L’analyse des cardiopathies exige des méthodes validées - La Semaine Vétérinaire n° 1248 du 09/12/2006
La Semaine Vétérinaire n° 1248 du 09/12/2006

Apports de la recherche clinique en cardiologie

Formation continue

ANIMAUX DE COMPAGNIE

Auteur(s) : Carole Ballin

La méthodologie, les cardiopathies acquises des carnivores, ainsi que les traitements mis en œuvre lors d’insuffisance cardiaque sont successivement abordés.
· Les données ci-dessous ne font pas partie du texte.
Context {RT : Runtime}.

(** A line at the bet prompt that [place_bet] does not take, with the balance
    it is compared with. *)
Definition bet_refused (balance : float) (line : string) : Prop :=
  match float_of_string line with
  | None => True
  | Some bet => (bet <=? 0)%float = true \/ (balance <? bet)%float = true
  end.

(** X10. [place_bet] fails in one way only, [EOFError], and it does so
    exactly when every line left on the input is refused: an empty input, or
    lines that are no numbers, or bets that are zero, negative or above the
    balance. *)
Theorem place_bet_EOFError (self : BlackjackGame) (stdin : list string) :
  (forall e, place_bet self stdin = Raise e -> e = EOFError)
  /\ (place_bet self stdin = Raise EOFError
      <-> Forall (bet_refused (player_balance self)) stdin).
Proof.
  induction stdin as [|line stdin [IHe IHiff]]; cbn [place_bet].
  - split; [now intros e [= <-]|]. split; [constructor|reflexivity].
  - unfold bet_refused at 1.
    destruct (float_of_string line) as [bet|] eqn:Eline.
    + destruct (bet <=? 0)%float eqn:Ele; cbn [orb].
      * split; [exact IHe|]. rewrite IHiff. split.
        -- intros Hrest. constructor; [|exact Hrest].
           unfold bet_refused. rewrite Eline. now left.
        -- now inversion 1.
      * destruct (player_balance self <? bet)%float eqn:Elt.
        -- split; [exact IHe|]. rewrite IHiff. split.
           ++ intros Hrest. constructor; [|exact Hrest].
              unfold bet_refused. rewrite Eline. now right.
           ++ now inversion 1.
        -- split; [discriminate|]. split; [discriminate|].
           inversion 1 as [|? ? Hline _]; subst.
           unfold bet_refused in Hline. rewrite Eline in Hline.
           destruct Hline; congruence.
    + split; [exact IHe|]. rewrite IHiff. split.
      * intros Hrest. constructor; [|exact Hrest].
        unfold bet_refused. now rewrite Eline.
      * now inversion 1.
Qed.

Lemma deal_card_num_decks (d d' : Deck) (g g' : Random) (card : Card) :
  deal_card d g = Ok (card, d', g') -> num_decks d' = num_decks d.
Proof.
  unfold deal_card.
  destruct (Z.of_nat (List.length (cards d)) <? 10).
  - pose proof (reset_spec d g) as Hreset.
    destruct (reset d g) as [d1 g1]. destruct Hreset as (_ & Hnum & _).
    destruct (pop (cards d1)) as [[front c]|]; [|discriminate].
    now intros [= _ <- _].
  - destruct (pop (cards d)) as [[front c]|]; [|discriminate].
    now intros [= _ <- _].
Qed.

Lemma deal_card_raises (d : Deck) (g : Random) (e : exn) :
  deal_card d g = Raise e -> e = IndexError /\ num_decks d <= 0.
Proof.
  intros Hraise.
  destruct (Z_le_gt_dec (num_decks d) 0) as [Hle|Hgt].
  - split; [|exact Hle]. unfold deal_card in Hraise.
    destruct (if Z.of_nat (List.length (cards d)) <? 10 then reset d g else (d, g))
      as [d1 g1].
    destruct (pop (cards d1)) as [[front c]|]; [discriminate|].
    now injection Hraise as <-.
  - destruct (deal_card_spec d g ltac:(lia)) as (c & d' & g' & Hok & _).
    congruence.
Qed.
Des études de variabilité afin de valider l’utilisation des méthodes ultrasonores cardio-vasculaires ont été menées par l’équipe de Jean-Louis Pouchelon et Valérie Chetboul (unité de cardiologie d’Alfort, UCA) et celle de Hervé Lefebvre (ENVT), en échographie dite conventionnelle, mais aussi en Doppler tissulaire, nouvelle technique récemment développée. Il s’agissait, dans un premier temps, de s’intéresser notamment à “l’effet opérateur” dans la détermination des mesures des paramètres échocardiographiques, puis de déterminer l’influence de la position de l’animal sur les résultats obtenus. La connaissance de la variabilité de chaque opérateur est essentielle, puisque plus un opérateur est entraîné et plus sa variabilité est faible. Une étude comparative de la variabilité de deux manipulateurs de même expérience (Valérie Chetboul et Anna Tidholm, Suède) a été effectuée chez un animal debout versus un animal couché (48 échographies réalisées chez 4 chiens en une journée, voir bibliographie 1). La comparaison des valeurs obtenues montre que la variabilité intrajour est meilleure ou identique pour la majorité des paramètres écho-cardiographiques en position debout par rapport à la position couchée. L’intérêt de la position debout est donc, pour la première fois, validée méthodologiquement, et est même recommandée lors de stress ou de dyspnée.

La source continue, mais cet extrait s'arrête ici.